▶ **What this task involves**
Below are some records. Set each one down exactly as it reads.

━━━━━ Data provided ━━━━━

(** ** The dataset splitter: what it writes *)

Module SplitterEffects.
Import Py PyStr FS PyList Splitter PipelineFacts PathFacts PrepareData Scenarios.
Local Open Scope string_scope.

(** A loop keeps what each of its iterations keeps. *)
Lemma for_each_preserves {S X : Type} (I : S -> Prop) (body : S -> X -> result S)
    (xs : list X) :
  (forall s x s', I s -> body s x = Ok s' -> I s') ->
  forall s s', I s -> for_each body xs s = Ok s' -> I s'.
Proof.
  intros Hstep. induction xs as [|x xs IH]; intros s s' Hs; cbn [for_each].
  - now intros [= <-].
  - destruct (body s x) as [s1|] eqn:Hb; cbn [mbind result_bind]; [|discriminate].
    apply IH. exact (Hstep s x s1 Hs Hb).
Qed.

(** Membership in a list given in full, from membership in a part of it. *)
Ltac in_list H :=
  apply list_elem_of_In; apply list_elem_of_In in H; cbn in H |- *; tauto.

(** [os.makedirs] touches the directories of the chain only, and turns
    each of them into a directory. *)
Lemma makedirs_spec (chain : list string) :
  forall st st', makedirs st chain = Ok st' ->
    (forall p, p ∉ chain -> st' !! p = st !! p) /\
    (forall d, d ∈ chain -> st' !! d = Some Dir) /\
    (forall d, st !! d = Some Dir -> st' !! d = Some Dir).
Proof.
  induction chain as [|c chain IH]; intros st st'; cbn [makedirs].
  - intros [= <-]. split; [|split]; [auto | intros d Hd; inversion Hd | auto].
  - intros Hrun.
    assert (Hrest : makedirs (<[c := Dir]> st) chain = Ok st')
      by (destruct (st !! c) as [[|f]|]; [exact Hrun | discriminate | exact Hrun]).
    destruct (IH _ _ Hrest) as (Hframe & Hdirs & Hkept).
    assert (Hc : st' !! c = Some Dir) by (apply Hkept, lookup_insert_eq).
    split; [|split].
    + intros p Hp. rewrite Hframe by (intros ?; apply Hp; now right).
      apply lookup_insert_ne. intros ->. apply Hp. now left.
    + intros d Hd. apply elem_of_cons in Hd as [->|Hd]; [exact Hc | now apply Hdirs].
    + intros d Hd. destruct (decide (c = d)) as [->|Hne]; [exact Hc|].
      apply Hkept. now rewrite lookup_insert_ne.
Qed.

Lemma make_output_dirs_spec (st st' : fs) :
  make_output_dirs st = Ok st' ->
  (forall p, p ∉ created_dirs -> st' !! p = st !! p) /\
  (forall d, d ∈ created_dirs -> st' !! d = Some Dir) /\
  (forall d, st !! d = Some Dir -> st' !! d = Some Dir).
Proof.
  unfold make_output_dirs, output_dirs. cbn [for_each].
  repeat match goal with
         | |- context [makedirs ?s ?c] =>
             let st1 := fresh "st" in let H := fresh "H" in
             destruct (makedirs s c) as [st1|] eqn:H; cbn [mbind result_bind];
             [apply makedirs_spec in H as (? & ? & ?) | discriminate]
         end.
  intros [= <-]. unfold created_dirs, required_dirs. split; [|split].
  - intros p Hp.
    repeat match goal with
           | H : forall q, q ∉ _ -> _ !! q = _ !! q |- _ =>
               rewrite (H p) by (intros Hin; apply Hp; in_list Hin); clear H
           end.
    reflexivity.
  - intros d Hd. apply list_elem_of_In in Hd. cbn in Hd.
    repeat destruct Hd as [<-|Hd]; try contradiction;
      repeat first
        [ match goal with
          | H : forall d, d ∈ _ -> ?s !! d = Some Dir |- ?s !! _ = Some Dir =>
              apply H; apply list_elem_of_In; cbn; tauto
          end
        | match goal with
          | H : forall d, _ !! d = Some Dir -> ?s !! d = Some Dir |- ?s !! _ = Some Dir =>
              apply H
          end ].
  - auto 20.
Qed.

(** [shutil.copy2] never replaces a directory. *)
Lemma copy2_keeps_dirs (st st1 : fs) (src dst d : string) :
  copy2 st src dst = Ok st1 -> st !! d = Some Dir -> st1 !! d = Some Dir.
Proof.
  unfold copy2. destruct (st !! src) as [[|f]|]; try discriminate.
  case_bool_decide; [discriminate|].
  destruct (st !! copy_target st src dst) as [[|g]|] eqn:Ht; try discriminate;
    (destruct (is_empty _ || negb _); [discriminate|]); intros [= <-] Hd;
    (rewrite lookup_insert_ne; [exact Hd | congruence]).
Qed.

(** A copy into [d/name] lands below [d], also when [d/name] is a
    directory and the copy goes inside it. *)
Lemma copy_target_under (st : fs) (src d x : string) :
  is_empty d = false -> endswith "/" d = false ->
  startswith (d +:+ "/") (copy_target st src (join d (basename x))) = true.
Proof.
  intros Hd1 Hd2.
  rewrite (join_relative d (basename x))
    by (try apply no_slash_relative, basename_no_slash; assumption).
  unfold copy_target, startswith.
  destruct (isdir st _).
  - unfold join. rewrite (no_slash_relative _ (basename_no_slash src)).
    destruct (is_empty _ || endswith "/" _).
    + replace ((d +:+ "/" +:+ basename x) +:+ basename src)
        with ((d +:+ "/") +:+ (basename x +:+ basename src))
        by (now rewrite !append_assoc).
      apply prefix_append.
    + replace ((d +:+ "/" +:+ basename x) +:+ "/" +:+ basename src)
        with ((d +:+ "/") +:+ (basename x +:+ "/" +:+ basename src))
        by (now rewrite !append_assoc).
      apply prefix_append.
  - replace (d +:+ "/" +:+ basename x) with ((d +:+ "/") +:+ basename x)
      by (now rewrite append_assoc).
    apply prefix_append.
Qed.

━━━━━

▶ **Completed task**
(** ** The dataset splitter: what it writes *)

Module SplitterEffects.
Import Py PyStr FS PyList Splitter PipelineFacts PathFacts PrepareData Scenarios.
Local Open Scope string_scope.

(** A loop keeps what each of its iterations keeps. *)
Lemma for_each_preserves {S X : Type} (I : S -> Prop) (body : S -> X -> result S)
    (xs : list X) :
  (forall s x s', I s -> body s x = Ok s' -> I s') ->
  forall s s', I s -> for_each body xs s = Ok s' -> I s'.
Proof.
  intros Hstep. induction xs as [|x xs IH]; intros s s' Hs; cbn [for_each].
  - now intros [= <-].
  - destruct (body s x) as [s1|] eqn:Hb; cbn [mbind result_bind]; [|discriminate].
    apply IH. exact (Hstep s x s1 Hs Hb).
Qed.

(** Membership in a list given in full, from membership in a part of it. *)
Ltac in_list H :=
  apply list_elem_of_In; apply list_elem_of_In in H; cbn in H |- *; tauto.

(** [os.makedirs] touches the directories of the chain only, and turns
    each of them into a directory. *)
Lemma makedirs_spec (chain : list string) :
  forall st st', makedirs st chain = Ok st' ->
    (forall p, p ∉ chain -> st' !! p = st !! p) /\
    (forall d, d ∈ chain -> st' !! d = Some Dir) /\
    (forall d, st !! d = Some Dir -> st' !! d = Some Dir).
Proof.
  induction chain as [|c chain IH]; intros st st'; cbn [makedirs].
  - intros [= <-]. split; [|split]; [auto | intros d Hd; inversion Hd | auto].
  - intros Hrun.
    assert (Hrest : makedirs (<[c := Dir]> st) chain = Ok st')
      by (destruct (st !! c) as [[|f]|]; [exact Hrun | discriminate | exact Hrun]).
    destruct (IH _ _ Hrest) as (Hframe & Hdirs & Hkept).
    assert (Hc : st' !! c = Some Dir) by (apply Hkept, lookup_insert_eq).
    split; [|split].
    + intros p Hp. rewrite Hframe by (intros ?; apply Hp; now right).
      apply lookup_insert_ne. intros ->. apply Hp. now left.
    + intros d Hd. apply elem_of_cons in Hd as [->|Hd]; [exact Hc | now apply Hdirs].
    + intros d Hd. destruct (decide (c = d)) as [->|Hne]; [exact Hc|].
      apply Hkept. now rewrite lookup_insert_ne.
Qed.

Lemma make_output_dirs_spec (st st' : fs) :
  make_output_dirs st = Ok st' ->
  (forall p, p ∉ created_dirs -> st' !! p = st !! p) /\
  (forall d, d ∈ created_dirs -> st' !! d = Some Dir) /\
  (forall d, st !! d = Some Dir -> st' !! d = Some Dir).
Proof.
  unfold make_output_dirs, output_dirs. cbn [for_each].
  repeat match goal with
         | |- context [makedirs ?s ?c] =>
             let st1 := fresh "st" in let H := fresh "H" in
             destruct (makedirs s c) as [st1|] eqn:H; cbn [mbind result_bind];
             [apply makedirs_spec in H as (? & ? & ?) | discriminate]
         end.
  intros [= <-]. unfold created_dirs, required_dirs. split; [|split].
  - intros p Hp.
    repeat match goal with
           | H : forall q, q ∉ _ -> _ !! q = _ !! q |- _ =>
               rewrite (H p) by (intros Hin; apply Hp; in_list Hin); clear H
           end.
    reflexivity.
  - intros d Hd. apply list_elem_of_In in Hd. cbn in Hd.
    repeat destruct Hd as [<-|Hd]; try contradiction;
      repeat first
        [ match goal with
          | H : forall d, d ∈ _ -> ?s !! d = Some Dir |- ?s !! _ = Some Dir =>
              apply H; apply list_elem_of_In; cbn; tauto
          end
        | match goal with
          | H : forall d, _ !! d = Some Dir -> ?s !! d = Some Dir |- ?s !! _ = Some Dir =>
              apply H
          end ].
  - auto 20.
Qed.

(** [shutil.copy2] never replaces a directory. *)
Lemma copy2_keeps_dirs (st st1 : fs) (src dst d : string) :
  copy2 st src dst = Ok st1 -> st !! d = Some Dir -> st1 !! d = Some Dir.
Proof.
  unfold copy2. destruct (st !! src) as [[|f]|]; try discriminate.
  case_bool_decide; [discriminate|].
  destruct (st !! copy_target st src dst) as [[|g]|] eqn:Ht; try discriminate;
    (destruct (is_empty _ || negb _); [discriminate|]); intros [= <-] Hd;
    (rewrite lookup_insert_ne; [exact Hd | congruence]).
Qed.

(** A copy into [d/name] lands below [d], also when [d/name] is a
    directory and the copy goes inside it. *)
Lemma copy_target_under (st : fs) (src d x : string) :
  is_empty d = false -> endswith "/" d = false ->
  startswith (d +:+ "/") (copy_target st src (join d (basename x))) = true.
Proof.
  intros Hd1 Hd2.
  rewrite (join_relative d (basename x))
    by (try apply no_slash_relative, basename_no_slash; assumption).
  unfold copy_target, startswith.
  destruct (isdir st _).
  - unfold join. rewrite (no_slash_relative _ (basename_no_slash src)).
    destruct (is_empty _ || endswith "/" _).
    + replace ((d +:+ "/" +:+ basename x) +:+ basename src)
        with ((d +:+ "/") +:+ (basename x +:+ basename src))
        by (now rewrite !append_assoc).
      apply prefix_append.
    + replace ((d +:+ "/" +:+ basename x) +:+ "/" +:+ basename src)
        with ((d +:+ "/") +:+ (basename x +:+ "/" +:+ basename src))
        by (now rewrite !append_assoc).
      apply prefix_append.
  - replace (d +:+ "/" +:+ basename x) with ((d +:+ "/") +:+ basename x)
      by (now rewrite append_assoc).
    apply prefix_append.
Qed.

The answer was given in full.